* [Task] The answer must be every line of the records below that holds the word "mkRecipe".

* [Excerpted data]
(* ================================================================== *)
(** ** The properties above on sample data *)
(* ================================================================== *)

Lemma createBuyer_appends_one_lead_and_its_history_witness :
  let result :=
    @Create.createBuyer Sample.externals Scenario.stringify
      (Sample.request_of Sample.agent) Scenario.new_lead_form
      Sample.world in
  fst result = Done (Sample.sample_uuid 9)
  /\ exists user data,
       Db.buyers (Actions.db (snd result))
       = Db.buyers (Actions.db Sample.world)
         ++ [Create.row_of_data (Sample.sample_uuid 9) 1757000900000
               (Auth.user_id user) data]
       /\ status data = New
       /\ length (Db.buyerHistory (Actions.db (snd result))) = 1%nat.
Proof.
  cbv zeta. split; [vm_compute; reflexivity|].
  destruct (@createBuyer_appends_one_lead_and_its_history
              Sample.externals Scenario.stringify
              (Sample.request_of Sample.agent) Scenario.new_lead_form
              Sample.world (Sample.sample_uuid 9))
    as (user & data & _ & _ & _ & Hrows & Hstatus & Hhistory).
  - vm_compute. reflexivity.
  - exists user, data. split; [exact Hrows|]. split; [exact Hstatus|].
    rewrite Hhistory. reflexivity.
Defined.

Lemma created_lead_satisfies_schema_rules_witness :
  let result :=
    @Create.createBuyer Sample.externals Scenario.stringify
      (Sample.request_of Sample.agent) Scenario.new_lead_form
      Sample.world in
  fst result = Done (Sample.sample_uuid 9)
  /\ exists b,
       Db.buyers (Actions.db (snd result))
       = Db.buyers (Actions.db Sample.world) ++ [b]
       /\ (1 <= String.length (b_fullName b) <= 80)%nat
       /\ (b_propertyType b = Apartment \/ b_propertyType b = Villa ->
           exists n, b_bhk b = Some n).
Proof.
  cbv zeta. split; [vm_compute; reflexivity|].
  destruct (@created_lead_satisfies_schema_rules
              Sample.externals Scenario.stringify
              (Sample.request_of Sample.agent) Scenario.new_lead_form
              Sample.world (Sample.sample_uuid 9))
    as (b & Hrows & _ & Hname & _ & _ & _ & _ & _ & _ & Hbhk).
  - vm_compute. reflexivity.
  - exists b. auto.
Defined.
(** A prompt of [brewEditCmd] answered by one [fmt.Scanln]. *)
Definition prompt (question : string) : Cmd string :=
  out question;;
  r ← Scanln;
  match r with
  | Err e => say Red ("Error reading input: " +:+ e);; leave (Error e)
  | Ok answer => ret answer
  end.

(** [brewEditCmd.RunE] *)
Definition brewEditCmd (args : list string) : Cmd unit :=
  match args with
  | [] => leave (Error "recipe name is required")
  | name :: _ =>
    cfg ← loadConfig;
    match GoMap.get (Recipes (Brew cfg)) name with
    | None => leave (Error ("recipe '" +:+ name +:+ "' not found"))
    | Some recipe =>
      out ("Current recipe '" +:+ name +:+ "':" +:+ nl);;
      out ("Description: " +:+ Description recipe +:+ nl);;
      out ("Tags: " +:+ Join (Tags recipe) ", " +:+ nl);;
      out ("Commands:" +:+ nl);;
      showCommands 0 (Commands recipe);;
      out nl;;
      newDescription ← prompt "New description (press Enter to keep current): ";
      let recipe1 :=
        if decide (newDescription = "") then recipe
        else mkRecipe newDescription (Commands recipe) (Tags recipe) in
      newTags ← prompt "New tags (comma-separated, press Enter to keep current): ";
      let recipe2 :=
        if decide (newTags = "") then recipe1
        else mkRecipe (Description recipe1) (Commands recipe1)
                      (TrimSpace <$> Split newTags ","%char) in
      out ("Enter new commands (one per line, empty line to finish):" +:+ nl);;
      pending ← ask stdin;
      newCommands ← readCommands pending [];
      let recipe3 :=
        if decide (0 < length newCommands)
        then mkRecipe (Description recipe2) newCommands (Tags recipe2)
        else recipe2 in
      match GoMap.set (Recipes (Brew cfg)) name recipe3 with
      | None => leave Panic
      | Some recipes =>
        err ← SaveConfig (withRecipes cfg recipes);
        match err with
        | Some e => leave (Error ("failed to save recipe: " +:+ e))
        | None =>
          say Green ("Recipe '" +:+ name +:+ "' updated successfully");;
          leave Nil
        end
      end
    end
  end.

* [Solution to this task]
        else mkRecipe newDescription (Commands recipe) (Tags recipe) in
        else mkRecipe (Description recipe1) (Commands recipe1)
        then mkRecipe (Description recipe2) newCommands (Tags recipe2)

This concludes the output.